WAN 2.2 14B Multi-Phase I2V/T2V Workflow
Details
Download Files
About this version
Model description
WAN 2.2 14B Multi-Phase I2V/T2V Workflow: Professional Video Generation Made Accessible
Supports both Image-to-Video and Text-to-Video generation with the same optimized architecture
Breaking Through Hardware Limitations
Have you ever wanted to create longer, higher-quality AI videos but kept running into memory errors? This workflow solves that problem by splitting video generation into four independent phases that work together like a relay race. Each phase does its job, cleans up after itself, and passes the baton to the next runner.
What's New: This workflow includes a custom-built WanSettingsController node that centralizes all video settings into one control point, eliminating the tedious process of manually updating dozens of nodes when you want to change resolution or aspect ratio.
What Makes This Workflow Special
Dual Mode: Image-to-Video AND Text-to-Video
This workflow is designed to handle both I2V (Image-to-Video) and T2V (Text-to-Video) generation:
Image-to-Video Mode - Load an input image and the workflow animates it through four refinement phases, adding motion, upscaling resolution, and interpolating frames. All four phases work seamlessly together, with each phase building on the previous one.

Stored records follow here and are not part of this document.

(* ===== verification/ControlFacts.v ===== *)
(** * Revocation is final, and reaches every stream

    The tables keep a tombstone for every revoked identity, whatever operation
    runs and whatever statement fails; a health report is acknowledged only
    while the row is not revoked; and every live stream of a revoked connector
    is told. *)

From Stdlib Require Import ZArith Lia.
From S2P Require Import Prelude Sql GoText AclCompiler ControlStream.
Open Scope Z_scope.

(** ** The tables *)

(** A row is revoked exactly when its identity has a tombstone. *)
Definition tombs_ok (s : ControlDB) : Prop :=
  map_Forall (λ id r, Revoked r = true ↔ is_Some (k_revocations s !! id)) (k_connectors s).

(** Tombstones stay. *)
Definition tombs_kept (s s' : ControlDB) : Prop :=
  ∀ id, is_Some (k_revocations s !! id) → is_Some (k_revocations s' !! id).
#[export] Instance tombs_kept_preorder : PreOrder tombs_kept.
Proof. split; unfold tombs_kept; [auto|]. intros s1 s2 s3 H12 H23 id Hid. auto. Qed.

Definition tombs_step (s s' : ControlDB) : Prop := tombs_kept s s' ∧ tombs_ok s'.

Lemma store_tombs id r s :
  tombs_ok s → (is_Some (k_revocations s !! id) → Revoked r = true) →
  tombs_step s (store_connector id r s).
Proof.
  intros Hok Hr. unfold store_connector, record_revocation, tombs_step, tombs_kept, tombs_ok.
  destruct (Revoked r) eqn:Er; simpl.
  - assert (∀ i, is_Some (match k_revocations s !! id with
                          | Some _ => k_revocations s
                          | None => <[id := cn_tenant r]> (k_revocations s)
                          end !! i) ↔ i = id ∨ is_Some (k_revocations s !! i)) as Hi.
    { intros i. destruct (k_revocations s !! id) eqn:E.
      - split; [auto|]. intros [->|]; [by rewrite E|done].
      - rewrite lookup_insert_is_Some'. naive_solver. }
    split; [intros i; rewrite Hi; auto|].
    intros i r' Hi'. rewrite Hi. destruct (decide (i = id)) as [->|Hne].
    + rewrite lookup_insert_eq in Hi'. simplify_eq. naive_solver.
    + rewrite lookup_insert_ne in Hi' by done. rewrite (Hok i r' Hi'). split; [auto|]. by intros [?|?].
  - split; [done|]. intros i r' Hi'. destruct (decide (i = id)) as [->|Hne].
    + rewrite lookup_insert_eq in Hi'. simplify_eq. rewrite Er. split; [done|]. by intros Ht%Hr.
    + rewrite lookup_insert_ne in Hi' by done. by apply Hok.
Qed.

(** A statement, by what it does to the tombstones. *)
Definition stmt_tombs {A} (f : stmt ControlDB A) : Prop :=
  ∀ s a s', tombs_ok s → f s = Ok (a, s') → tombs_step s s'.

Lemma update_tombs {A} id c f (g : ConnectorRow → A) :
  (∀ r, c r = true → Revoked r = true → Revoked (f r) = true) → stmt_tombs (update_connector id c f g).
Proof.
  intros Hcf s a s' Hok. unfold update_connector, exec. intros [= Ha]. revert Ha.
  destruct (k_connectors s !! id) as [r|] eqn:Hr; [|by intros [= <- <-]; split].
  destruct (c r) eqn:Hc; intros [= <- <-]; [|by split].
  apply store_tombs; [done|]. intros Ht. apply Hcf; [done|]. by apply (Hok id r Hr).
Qed.

Lemma with_texts_tombs {A} l (f : stmt ControlDB A) : stmt_tombs f → stmt_tombs (with_texts l f).
Proof. intros Hf s a s' Hok. unfold with_texts. case_match; [by apply Hf|done]. Qed.

Lemma query_tombs {A} (f : ControlDB → A) : stmt_tombs (query f).
Proof. intros s a s' Hok [= <- <-]. by split. Qed.

Lemma Revoked_true r : Revoked r = true ↔ cn_status r = "revoked" ∨ is_Some (cn_revoked_at r).
Proof. unfold Revoked. rewrite orb_true_iff, !bool_decide_eq_true. done. Qed.
Lemma Revoked_false r : Revoked r = false ↔ cn_status r ≠ "revoked" ∧ cn_revoked_at r = None.
Proof. unfold Revoked. rewrite orb_false_iff, !bool_decide_eq_false, <-eq_None_not_Some. done. Qed.

(** A row with another status is revoked by its date, which no statement
    clears. *)
Lemma kept_revoked r r' st :
  cn_status r = st → st ≠ "revoked" → cn_revoked_at r' = cn_revoked_at r → Revoked r = true → Revoked r' = true.
Proof. rewrite !Revoked_true. intros <- Hne ->. naive_solver. Qed.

Text-to-Video Mode - Disable the image input using the CR Image Input Switch (4 way) node and let the workflow generate video purely from text prompts. This is where the WildcardPromptFromString node becomes critical—T2V quality lives and dies by your prompt, and wildcards let you generate diverse, high-quality variations across large batches.
Important T2V Limitation: Unlike I2V mode where phases can extend or enhance the video, T2V doesn't work well with multiple phases. Each phase generates a new scene from the text prompt rather than continuing the previous generation, breaking visual continuity. For T2V generation, you'll typically want to use only Phase 1 and disable Phases 2-4 using the Fast Groups Bypasser.
The same memory management and batch processing capabilities work identically in both modes—you can still run 30+ T2V generations overnight without crashes.
Multi-Phase Architecture: Doing More With Less
Instead of trying to generate your entire video in one massive operation that would crash most systems, this workflow uses a smart phase-based approach with four separate video generation phases:
The 4-Phase System - Each phase runs a complete WAN video generation cycle. This allows the workflow to:
Generate longer videos by chaining multiple generation cycles together
Overcome VRAM limitations by processing in manageable chunks
Clean memory between phases to prevent crashes during batch processing
How It Works: Each WanImageToVideo node generates a video segment. The output from one phase can feed into the next, allowing you to extend video length beyond what a single generation could produce. Between each phase, RAM cleaners and model unloaders free up memory, resetting the system for the next generation cycle.
Real-World Production Usage:
1 phase = Quick single generations, T2V workflows (~6-8 seconds)
2 phases = Standard production sweet spot (~12 seconds, ~15-20 minutes with lightning models)
3-4 phases = Longer showcase videos (~20-34 seconds, extended generation time)
Most daily production work uses 1-2 phases for efficiency and speed. Using 2 phases with lightning-based models, you can generate approximately 3 twelve-second videos per hour, enabling 30-50+ videos in overnight batch runs. The 3-4 phase capability is available when you need longer content for special projects.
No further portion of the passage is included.